Let $\displaystyle \alpha,\beta \in \mathbb{C}^{\times}$. We have that $\displaystyle \alpha H = \beta H \implies \alpha \beta^{-1} \in H \implies |\alpha \beta^{-1}| = 1 \implies |\alpha| = |\beta|$.
Geometrically two points in $\displaystyle \mathbb{C}^{\times}$ are in the same coset if and only if they lie on the same circle.
Using our intuition it seems that $\displaystyle \mathbb{C}^{\times}/H \simeq \mathbb{R}^+$

We can prove this by defining $\displaystyle \phi : \mathbb{C}^{\times} \to \mathbb{R}^+$ by $\displaystyle \phi (z) = |z|$.
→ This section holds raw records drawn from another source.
(** [str(year)[2:]] has two characters for the four-digit years, checked
    by evaluation over [1000..9999]. *)
Definition year2_check (y : Z) : bool := (String.length (str_drop 2 (str_Z y)) =? 2).

(** ** The well-formed tracking files *)

(** A field of a record line: no blank, no line break, no bar. *)
Fixpoint field_ok (s : string) : bool :=
  match s with
  | EmptyString => true
  | String c s' => negb (is_space c) && negb (Ascii.eqb c "|") && field_ok s'
  end.

Definition render_line (e : string * (tval * string)) : string :=
  let '(wwa, (v, zs)) := e in wwa ++ "|" ++ tval_str v ++ "|" ++ zs.

(** The record as it is read back: the expiry is then text. *)
Definition strify (e : string * (tval * string)) : string * (tval * string) :=
  let '(wwa, (v, zs)) := e in (wwa, (TStr (tval_str v), zs)).

(** A dict the program can have built: the three kinds first, distinct
    keys, and fields that survive the file format. *)
Definition track_wf (t : track) : Prop :=
  (exists extra, map fst t = (map fst track_init ++ extra)%list) /\ List.NoDup (map fst t) /\
  Forall (fun '(wwa, (v, zs)) => field_ok wwa = true /\ field_ok (tval_str v) = true /\ field_ok zs = true) t.

(** A tracking file whose warning record has no integer expiry. *)
Definition corrupt_file : string := "warning|soon|CAZ039" ++ nl.

(** A warning record without zones, expiring at 1334598840. *)
Definition empty_zone_track : track :=
  [("warning", (TInt 1334598840, "")); ("watch", (TInt 0, "")); ("advisory", (TInt 0, ""))].

(** * Properties *)

(** ** Modes *)

Lemma toggleMode_spec m a :
  (toggleMode m a = "live" -> a = "live") /\ (toggleMode m a = "test" -> a = "test").
Proof.
  unfold toggleMode.
  destruct (String.eqb_spec a "practice") as [->|Hp]; [done |]. cbv zeta.
  destruct (String.eqb_spec m "live"); [done |]. destruct (String.eqb_spec m "test"); [done |].
  cbn [orb]. destruct (String.eqb_spec m "practice") as [->|]; [| split; intros ->; contradiction].
  destruct (String.eqb_spec a "test") as [->|]; [done |].
  destruct (String.eqb_spec a "live") as [->|]; done.
Qed.

(** C31: in every mode reachable from start-up through [toggleMode],
    the program is in live mode only if the last AWIPS mode check said
    live (and in test mode only if it said test); so the send command
    to the radio, built only in live mode, is never built unless AWIPS
    was last seen in live mode. *)
Theorem radio_command_requires_awips_live g local_dir openPractice m a :
  mode_reach openPractice m a -> send_cmd g local_dir m <> "" -> a = "live".
Proof.
  intros Hr. assert (Hl : m = "live" -> a = "live").
  { induction Hr as [sh | m a sh _ _].
    - unfold initial_mode. destruct (String.eqb openPractice "yes"); [discriminate | done].
    - apply toggleMode_spec. }
  unfold send_cmd. destruct (String.eqb_spec m "live") as [E|]; [intros _; by apply Hl | done].
Qed.

(** ** The countdown *)

Lemma countdown_S f c :
  countdown (S f) c = if (0 <=? c - 1)%Z then option_map (cons c) (countdown f (c - 1)) else Some [c].
Proof. reflexivity. Qed.

(** from [counter = n], the countdown shows n, n-1, ..., 0 and
    sends after exactly n+1 calls (seconds): never earlier. *)
Theorem countdown_sends (n : nat) :
  countdown (S n) (Z.of_nat n) = Some (map Z.of_nat (rev (seq 0 (S n)))) /\
  countdown n (Z.of_nat n) = None.
Proof.
  induction n as [|n [IH1 IH2]]; [done |]. split.
  - rewrite countdown_S. replace (Z.of_nat (S n) - 1)%Z with (Z.of_nat n) by lia.
    replace (0 <=? Z.of_nat n)%Z with true by (symmetry; apply Z.leb_le; lia). rewrite IH1.
    rewrite (seq_S (S n) 0), rev_app_distr, map_app. reflexivity.
  - rewrite countdown_S. replace (Z.of_nat (S n) - 1)%Z with (Z.of_nat n) by lia.
    replace (0 <=? Z.of_nat n)%Z with true by (symmetry; apply Z.leb_le; lia). by rewrite IH2.
Qed.

(** ** Errors of the book-keeping *)

Lemma py_int_error s e : py_int s = Raise e -> e = ValueError.
Proof.
  unfold py_int. repeat case_match; intros Hr; first [discriminate | by injection Hr].
Qed.

Lemma tval_int_error v e : tval_int v = Raise e -> e = ValueError.
Proof. destruct v; simpl; [discriminate | apply py_int_error]. Qed.

Lemma recent_kind_error t zones now flg w e :
  recent_kind t zones now flg w = Raise e -> e = ValueError.
Proof.
  unfold recent_kind. destruct (dict_get w t) as [[v zs]|]; [| discriminate].
  destruct (tval_int v) eqn:E; simpl; [by case_match | intros [= <-]; by eapply tval_int_error].
Qed.

Lemma recent_kind_int t zones now flg w e zs :
  dict_get w t = Some (TInt e, zs) -> exists f, recent_kind t zones now flg w = Ok f.
Proof. intros Hg. unfold recent_kind. rewrite Hg. simpl. case_match; eauto. Qed.

Lemma recent_flags_go_error t zones now ks : forall flg w v zs,
  In w ks -> dict_get w t = Some (v, zs) -> tval_int v = Raise ValueError ->
  recent_flags_go t zones now flg ks = Raise ValueError.
Proof.
  induction ks as [|w' ks IH]; intros flg w v zs Hin Hg Hv; [done |]. simpl.
  destruct (recent_kind t zones now flg w') as [flg'|e] eqn:E; simpl.
  - destruct Hin as [<-|Hin]; [| by eapply IH].
    unfold recent_kind in E. rewrite Hg, Hv in E. discriminate.
  - by rewrite (recent_kind_error _ _ _ _ _ _ E).
Qed.

(** C39: the book-keeping after a send fails, and the tracking file is
    not written, when a hazard record of the file has an expiry that is
    not an integer ([ValueError], against section 7 of the design:
    corrupt records should count as absent), and when no hazard is
    active ([track[""]] raises [KeyError]); the expiry menu holds a
    number of minutes. *)
Theorem bookkeeping_errors g mode checked now crsexpire m active file :
  crsexpire_minutes crsexpire = Ok m ->
  ((exists w zs s, In w ["warning"; "watch"; "advisory"] /\
     dict_get w (read_track file) = Some (TStr s, zs) /\ py_int s = Raise ValueError) ->
   bookkeeping g mode checked now crsexpire active file = Raise ValueError) /\
  bookkeeping g mode checked now crsexpire "" None = Raise KeyError.
Proof.
  intros Hm. split.
  - intros (w & zs & s & Hin & Hg & Hs). unfold bookkeeping, recent_flags. rewrite Hm, res_bind_Ok.
    by rewrite (recent_flags_go_error _ _ _ _ "" w (TStr s) zs Hin Hg Hs).
  - unfold bookkeeping, recent_flags. rewrite Hm, res_bind_Ok. cbn [read_track recent_flags_go].
    destruct (recent_kind_int track_init (zoneMe g checked) now "" "warning" 0 "") as [f1 ->]; [done |].
    rewrite res_bind_Ok.
    destruct (recent_kind_int track_init (zoneMe g checked) now f1 "watch" 0 "") as [f2 ->]; [done |].
    rewrite res_bind_Ok.
    destruct (recent_kind_int track_init (zoneMe g checked) now f2 "advisory" 0 "") as [f3 ->]; [done |].
    by rewrite !res_bind_Ok.
Qed.

(** ** The overlap check *)

Lemma fold_flag_extends zones wwa l : forall flg,
  exists x, fold_left (flag_step zones wwa) l flg = flg ++ x.
Proof.
  induction l as [|a l IH]; intros flg; simpl; [exists ""; by rewrite append_empty_r |].
  destruct (IH (flag_step zones wwa flg a)) as [x ->]. unfold flag_step.
  destruct (_ && _); [exists (" " ++ wwa ++ x); by rewrite !append_assoc_str | by exists x].
Qed.

Lemma fold_flag_sets zones wwa l : forall flg,
  (exists a, In a l /\ contains a zones = true) -> contains wwa (fold_left (flag_step zones wwa) l flg) = true.
Proof.
  induction l as [|a l IH]; intros flg [a' [Hin Ha]]; [done |]. simpl.
  destruct Hin as [<-|Hin]; [| apply IH; eauto].
  destruct (fold_flag_extends zones wwa l (flag_step zones wwa flg a)) as [x ->].
  apply contains_app_l. unfold flag_step. rewrite Ha. simpl.
  destruct (contains wwa flg) eqn:E; simpl; [done |].
  rewrite <- append_assoc_str. apply contains_app_self.
Qed.

Lemma recent_kind_fold t zones now flg wwa :
  recent_kind t zones now flg wwa =
  match dict_get wwa t with
  | None => Ok flg
  | Some (e, zs) => exp <- tval_int e ;;
      if (now <? exp)%Z then Ok (fold_left (flag_step zones wwa) (str_split "-" zs) flg) else Ok flg
  end.
Proof. reflexivity. Qed.

Lemma recent_kind_extends t zones now flg w f :
  recent_kind t zones now flg w = Ok f -> exists x, f = flg ++ x.
Proof.
  rewrite recent_kind_fold. destruct (dict_get w t) as [[e zs]|]; [| intros [= <-]; exists ""; by rewrite append_empty_r].
  destruct (tval_int e); simpl; [| discriminate]. case_match; intros [= <-];
    [apply fold_flag_extends | exists ""; by rewrite append_empty_r].
Qed.

Lemma recent_flags_go_extends t zones now ks : forall flg f,
  recent_flags_go t zones now flg ks = Ok f -> exists x, f = flg ++ x.
Proof.
  induction ks as [|w ks IH]; intros flg f; simpl; [intros [= <-]; exists ""; by rewrite append_empty_r |].
  destruct (recent_kind t zones now flg w) as [f1|] eqn:E; simpl; [| discriminate].
  intros H. destruct (recent_kind_extends _ _ _ _ _ _ E) as [x1 ->].
  destruct (IH _ _ H) as [x2 ->]. exists (x1 ++ x2). by rewrite append_assoc_str.
Qed.

(** The contract of the overlap check: an unexpired record of a kind
    sharing a zone with the zones sent sets the kind's flag. *)
Lemma recent_flags_go_sets t zones now w v zs e ks : forall flg f,
  In w ks -> dict_get w t = Some (v, zs) -> tval_int v = Ok e -> (now < e)%Z ->
  (exists a, In a (str_split "-" zs) /\ contains a zones = true) ->
  recent_flags_go t zones now flg ks = Ok f -> contains w f = true.
Proof.
  induction ks as [|w' ks IH]; intros flg f Hin Hg Hv He Ha; [done |]. simpl.
  destruct (recent_kind t zones now flg w') as [f1|] eqn:E; simpl; [| discriminate]. intros H.
  destruct Hin as [<-|Hin]; [| by eapply IH].
  destruct (recent_flags_go_extends _ _ _ _ _ _ H) as [x ->]. apply contains_app_l.
  rewrite recent_kind_fold, Hg, Hv in E. simpl in E.
  replace (now <? e)%Z with true in E by (symmetry; apply Z.ltb_lt; lia).
  injection E as <-. by apply fold_flag_sets.
Qed.

Lemma update_track_keeps t ws fwd zones t' (P : string -> Prop) :
  (forall w, P w -> dict_get w t = Some (TInt fwd, zones)) ->
  update_track t ws fwd zones = Ok t' ->
  forall w, P w \/ In w ws -> dict_get w t' = Some (TInt fwd, zones).
Proof.
  revert t P. induction ws as [|w' ws IH]; intros t P HP; simpl.
  - intros [= <-] w [Hw|[]]. by apply HP.
  - destruct (dict_get w' t); [| discriminate]. intros H w Hw.
    apply (IH _ (fun w => P w \/ w = w')) with (w := w) in H; [done | |].
    + intros w0 [Hw0 | ->]; [| apply dict_get_set_eq].
      destruct (String.eqb_spec w' w0) as [->|Hne]; [apply dict_get_set_eq |].
      rewrite dict_get_set_ne by done. by apply HP.
    + destruct Hw as [Hw|[->|Hw]]; auto.
Qed.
It follows that $\displaystyle \phi [\mathbb{C}^{\times}] = \mathbb{R}^+$ and $\displaystyle \ker (\phi) = \{ z\in \mathbb{C}^{\times} : |z| = 1 \} = H$.
Therefore, by fundamental homomorphism theorem we have $\displaystyle \mathbb{C}^{\times}/H \simeq \mathbb{R}^+$.